(INFORMATION SHOWN Opens)

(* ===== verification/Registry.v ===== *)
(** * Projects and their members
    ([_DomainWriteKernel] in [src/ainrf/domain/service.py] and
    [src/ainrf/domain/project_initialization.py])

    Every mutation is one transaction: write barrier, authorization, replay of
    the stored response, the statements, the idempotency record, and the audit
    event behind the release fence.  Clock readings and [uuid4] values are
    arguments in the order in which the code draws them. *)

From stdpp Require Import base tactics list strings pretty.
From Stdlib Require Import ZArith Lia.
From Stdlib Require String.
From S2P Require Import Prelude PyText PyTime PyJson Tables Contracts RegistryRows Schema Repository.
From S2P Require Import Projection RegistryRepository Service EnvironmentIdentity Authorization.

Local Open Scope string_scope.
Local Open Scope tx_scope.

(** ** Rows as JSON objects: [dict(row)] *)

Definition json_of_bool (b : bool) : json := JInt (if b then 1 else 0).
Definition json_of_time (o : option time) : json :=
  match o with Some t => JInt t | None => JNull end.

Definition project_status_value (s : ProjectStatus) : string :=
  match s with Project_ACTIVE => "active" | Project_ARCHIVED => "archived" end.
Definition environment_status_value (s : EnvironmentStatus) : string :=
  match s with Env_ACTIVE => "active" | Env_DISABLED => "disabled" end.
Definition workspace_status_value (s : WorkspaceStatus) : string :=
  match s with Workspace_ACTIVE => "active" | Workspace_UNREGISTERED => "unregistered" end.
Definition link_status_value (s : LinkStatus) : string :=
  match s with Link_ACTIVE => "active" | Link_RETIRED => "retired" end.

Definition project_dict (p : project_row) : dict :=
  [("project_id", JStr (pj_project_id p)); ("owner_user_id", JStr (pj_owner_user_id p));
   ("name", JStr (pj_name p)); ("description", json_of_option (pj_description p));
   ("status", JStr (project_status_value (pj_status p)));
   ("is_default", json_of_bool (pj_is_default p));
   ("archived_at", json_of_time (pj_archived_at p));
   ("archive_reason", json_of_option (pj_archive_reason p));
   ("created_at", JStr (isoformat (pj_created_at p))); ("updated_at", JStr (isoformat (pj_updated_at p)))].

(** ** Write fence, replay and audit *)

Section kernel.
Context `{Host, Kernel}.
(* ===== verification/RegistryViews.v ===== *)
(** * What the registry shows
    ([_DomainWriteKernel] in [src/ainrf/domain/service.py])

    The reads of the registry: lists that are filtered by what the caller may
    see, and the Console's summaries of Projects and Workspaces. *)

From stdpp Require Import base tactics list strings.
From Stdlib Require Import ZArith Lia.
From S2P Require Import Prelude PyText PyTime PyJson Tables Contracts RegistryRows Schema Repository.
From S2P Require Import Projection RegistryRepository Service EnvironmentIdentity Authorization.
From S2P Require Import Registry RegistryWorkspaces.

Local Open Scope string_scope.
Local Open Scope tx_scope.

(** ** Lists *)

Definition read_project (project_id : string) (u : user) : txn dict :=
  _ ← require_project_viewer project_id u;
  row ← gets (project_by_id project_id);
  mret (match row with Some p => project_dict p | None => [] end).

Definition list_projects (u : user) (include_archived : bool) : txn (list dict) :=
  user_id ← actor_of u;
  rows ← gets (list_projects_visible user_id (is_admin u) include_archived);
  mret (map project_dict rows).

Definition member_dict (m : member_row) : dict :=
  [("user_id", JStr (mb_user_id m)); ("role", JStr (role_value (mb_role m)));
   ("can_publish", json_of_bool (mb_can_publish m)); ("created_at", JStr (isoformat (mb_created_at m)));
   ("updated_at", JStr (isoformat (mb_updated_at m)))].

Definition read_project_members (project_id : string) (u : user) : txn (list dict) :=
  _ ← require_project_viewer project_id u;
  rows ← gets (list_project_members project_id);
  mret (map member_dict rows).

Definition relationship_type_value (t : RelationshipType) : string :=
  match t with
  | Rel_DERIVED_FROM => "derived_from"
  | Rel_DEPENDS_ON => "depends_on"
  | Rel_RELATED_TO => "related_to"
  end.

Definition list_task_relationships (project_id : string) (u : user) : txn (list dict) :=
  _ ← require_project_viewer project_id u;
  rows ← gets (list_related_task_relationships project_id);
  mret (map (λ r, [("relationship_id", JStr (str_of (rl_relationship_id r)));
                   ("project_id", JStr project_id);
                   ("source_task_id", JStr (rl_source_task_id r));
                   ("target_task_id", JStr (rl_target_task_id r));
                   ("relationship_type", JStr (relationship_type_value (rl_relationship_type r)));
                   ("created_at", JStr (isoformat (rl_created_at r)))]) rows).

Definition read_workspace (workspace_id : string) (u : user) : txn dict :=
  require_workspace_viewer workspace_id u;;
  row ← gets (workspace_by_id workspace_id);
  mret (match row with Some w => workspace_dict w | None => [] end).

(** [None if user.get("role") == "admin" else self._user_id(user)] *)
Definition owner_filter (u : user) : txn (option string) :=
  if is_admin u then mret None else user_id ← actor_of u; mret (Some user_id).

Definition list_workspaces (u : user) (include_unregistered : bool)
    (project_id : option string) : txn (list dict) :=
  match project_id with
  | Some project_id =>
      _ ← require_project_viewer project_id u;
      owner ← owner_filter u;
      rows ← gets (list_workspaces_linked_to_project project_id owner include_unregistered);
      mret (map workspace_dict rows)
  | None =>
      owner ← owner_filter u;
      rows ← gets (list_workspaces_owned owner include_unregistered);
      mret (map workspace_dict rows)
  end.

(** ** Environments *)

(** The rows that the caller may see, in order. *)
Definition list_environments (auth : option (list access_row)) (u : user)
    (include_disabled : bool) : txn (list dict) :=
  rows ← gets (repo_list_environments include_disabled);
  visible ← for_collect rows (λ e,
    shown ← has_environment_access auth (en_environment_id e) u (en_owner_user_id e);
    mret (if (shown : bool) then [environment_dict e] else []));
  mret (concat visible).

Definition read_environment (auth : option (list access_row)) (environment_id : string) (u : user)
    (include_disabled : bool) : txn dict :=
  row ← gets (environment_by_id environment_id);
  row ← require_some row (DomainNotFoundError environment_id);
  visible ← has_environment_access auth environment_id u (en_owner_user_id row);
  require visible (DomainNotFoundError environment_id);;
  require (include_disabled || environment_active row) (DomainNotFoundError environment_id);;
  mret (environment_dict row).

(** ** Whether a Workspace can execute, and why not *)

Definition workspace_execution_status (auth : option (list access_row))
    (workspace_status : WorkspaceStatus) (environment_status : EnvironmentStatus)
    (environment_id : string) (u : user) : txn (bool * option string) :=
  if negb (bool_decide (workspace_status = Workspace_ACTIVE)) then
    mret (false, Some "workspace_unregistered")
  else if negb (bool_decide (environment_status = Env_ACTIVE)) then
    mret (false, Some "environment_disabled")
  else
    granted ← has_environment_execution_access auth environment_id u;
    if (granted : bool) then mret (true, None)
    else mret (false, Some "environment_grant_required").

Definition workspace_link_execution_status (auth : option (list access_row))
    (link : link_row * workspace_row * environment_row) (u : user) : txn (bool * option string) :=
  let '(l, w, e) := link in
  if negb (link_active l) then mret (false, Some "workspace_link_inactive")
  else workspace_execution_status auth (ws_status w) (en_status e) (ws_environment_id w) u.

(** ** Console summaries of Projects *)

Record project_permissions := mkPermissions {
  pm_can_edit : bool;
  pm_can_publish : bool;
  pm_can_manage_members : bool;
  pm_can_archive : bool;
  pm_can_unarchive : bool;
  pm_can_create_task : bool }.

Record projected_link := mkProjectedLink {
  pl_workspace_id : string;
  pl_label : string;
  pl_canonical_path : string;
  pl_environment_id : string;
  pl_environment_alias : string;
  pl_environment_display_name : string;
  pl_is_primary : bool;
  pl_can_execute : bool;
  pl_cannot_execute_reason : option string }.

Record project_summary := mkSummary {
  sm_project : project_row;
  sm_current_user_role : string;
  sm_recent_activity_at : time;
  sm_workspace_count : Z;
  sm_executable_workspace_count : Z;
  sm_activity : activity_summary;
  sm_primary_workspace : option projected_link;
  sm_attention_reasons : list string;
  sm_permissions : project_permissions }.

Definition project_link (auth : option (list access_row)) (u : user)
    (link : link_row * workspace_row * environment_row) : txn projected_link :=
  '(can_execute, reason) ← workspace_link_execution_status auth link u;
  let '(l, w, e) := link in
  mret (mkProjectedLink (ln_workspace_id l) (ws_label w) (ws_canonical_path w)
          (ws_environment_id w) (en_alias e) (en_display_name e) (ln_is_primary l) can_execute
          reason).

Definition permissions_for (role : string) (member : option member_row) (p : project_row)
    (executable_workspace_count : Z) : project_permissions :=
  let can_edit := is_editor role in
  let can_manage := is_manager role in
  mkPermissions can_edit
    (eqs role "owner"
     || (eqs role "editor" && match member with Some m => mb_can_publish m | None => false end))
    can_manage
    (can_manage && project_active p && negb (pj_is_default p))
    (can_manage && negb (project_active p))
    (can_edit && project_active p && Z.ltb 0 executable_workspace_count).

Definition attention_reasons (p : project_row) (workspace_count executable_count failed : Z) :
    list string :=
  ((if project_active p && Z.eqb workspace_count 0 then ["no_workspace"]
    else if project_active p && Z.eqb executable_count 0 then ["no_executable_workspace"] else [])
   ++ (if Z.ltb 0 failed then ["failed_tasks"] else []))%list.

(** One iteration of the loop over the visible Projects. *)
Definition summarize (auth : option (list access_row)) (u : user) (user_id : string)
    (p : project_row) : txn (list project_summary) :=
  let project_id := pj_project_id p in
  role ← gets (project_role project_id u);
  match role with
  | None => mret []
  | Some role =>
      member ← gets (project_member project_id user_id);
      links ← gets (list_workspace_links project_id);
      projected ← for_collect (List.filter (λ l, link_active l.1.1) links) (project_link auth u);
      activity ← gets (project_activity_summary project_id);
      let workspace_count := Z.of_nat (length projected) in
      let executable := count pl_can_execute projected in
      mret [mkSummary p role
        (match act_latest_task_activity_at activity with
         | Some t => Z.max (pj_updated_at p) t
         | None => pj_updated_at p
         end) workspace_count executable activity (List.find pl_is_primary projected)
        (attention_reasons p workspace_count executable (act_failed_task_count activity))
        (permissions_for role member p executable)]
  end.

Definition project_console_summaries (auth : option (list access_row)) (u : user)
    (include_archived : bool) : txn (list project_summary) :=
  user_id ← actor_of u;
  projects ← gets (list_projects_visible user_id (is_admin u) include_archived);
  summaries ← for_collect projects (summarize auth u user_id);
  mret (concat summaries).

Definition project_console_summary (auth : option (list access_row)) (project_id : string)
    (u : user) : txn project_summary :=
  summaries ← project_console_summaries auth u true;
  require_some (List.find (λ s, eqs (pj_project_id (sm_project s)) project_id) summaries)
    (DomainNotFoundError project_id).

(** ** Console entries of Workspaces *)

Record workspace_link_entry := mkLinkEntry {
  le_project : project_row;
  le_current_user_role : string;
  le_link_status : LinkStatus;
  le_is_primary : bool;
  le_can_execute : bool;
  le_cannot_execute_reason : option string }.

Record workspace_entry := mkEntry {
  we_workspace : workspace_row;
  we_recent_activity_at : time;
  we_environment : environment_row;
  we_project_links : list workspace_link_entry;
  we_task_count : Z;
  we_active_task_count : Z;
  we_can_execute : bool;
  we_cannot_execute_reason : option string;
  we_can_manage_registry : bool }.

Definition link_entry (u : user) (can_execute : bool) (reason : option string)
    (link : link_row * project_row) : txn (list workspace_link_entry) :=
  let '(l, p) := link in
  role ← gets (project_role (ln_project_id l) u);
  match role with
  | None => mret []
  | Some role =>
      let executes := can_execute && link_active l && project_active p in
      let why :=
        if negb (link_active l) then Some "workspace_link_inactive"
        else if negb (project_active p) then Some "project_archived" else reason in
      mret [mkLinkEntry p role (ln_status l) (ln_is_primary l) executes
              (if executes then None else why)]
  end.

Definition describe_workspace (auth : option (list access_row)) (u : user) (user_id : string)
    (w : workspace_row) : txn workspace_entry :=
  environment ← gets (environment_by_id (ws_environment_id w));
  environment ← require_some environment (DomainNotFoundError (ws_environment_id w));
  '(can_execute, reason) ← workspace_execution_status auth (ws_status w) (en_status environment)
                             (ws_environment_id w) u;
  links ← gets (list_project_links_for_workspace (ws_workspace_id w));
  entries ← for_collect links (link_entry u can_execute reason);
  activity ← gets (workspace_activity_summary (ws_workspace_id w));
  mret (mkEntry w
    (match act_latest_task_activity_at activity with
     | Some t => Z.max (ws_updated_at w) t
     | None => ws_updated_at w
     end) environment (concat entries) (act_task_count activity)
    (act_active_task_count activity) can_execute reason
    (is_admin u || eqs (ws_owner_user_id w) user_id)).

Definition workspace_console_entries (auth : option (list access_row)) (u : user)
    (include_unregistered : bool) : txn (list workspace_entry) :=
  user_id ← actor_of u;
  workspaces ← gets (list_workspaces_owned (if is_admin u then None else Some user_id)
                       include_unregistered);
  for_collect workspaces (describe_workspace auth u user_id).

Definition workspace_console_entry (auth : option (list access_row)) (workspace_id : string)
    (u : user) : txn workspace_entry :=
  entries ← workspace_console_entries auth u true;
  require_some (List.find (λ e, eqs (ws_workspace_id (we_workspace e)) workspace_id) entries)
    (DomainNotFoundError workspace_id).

(INFORMATION SHOWN Closes)

• **PROBLEM STATEMENT**
Scan the lines above for "we_environment : environment_row;" and for "Definition link_entry (u". Repeat exactly the line holding each of them and every line in between.

• **OUTPUT**
  we_environment : environment_row;
  we_project_links : list workspace_link_entry;
  we_task_count : Z;
  we_active_task_count : Z;
  we_can_execute : bool;
  we_cannot_execute_reason : option string;
  we_can_manage_registry : bool }.

Definition link_entry (u : user) (can_execute : bool) (reason : option string)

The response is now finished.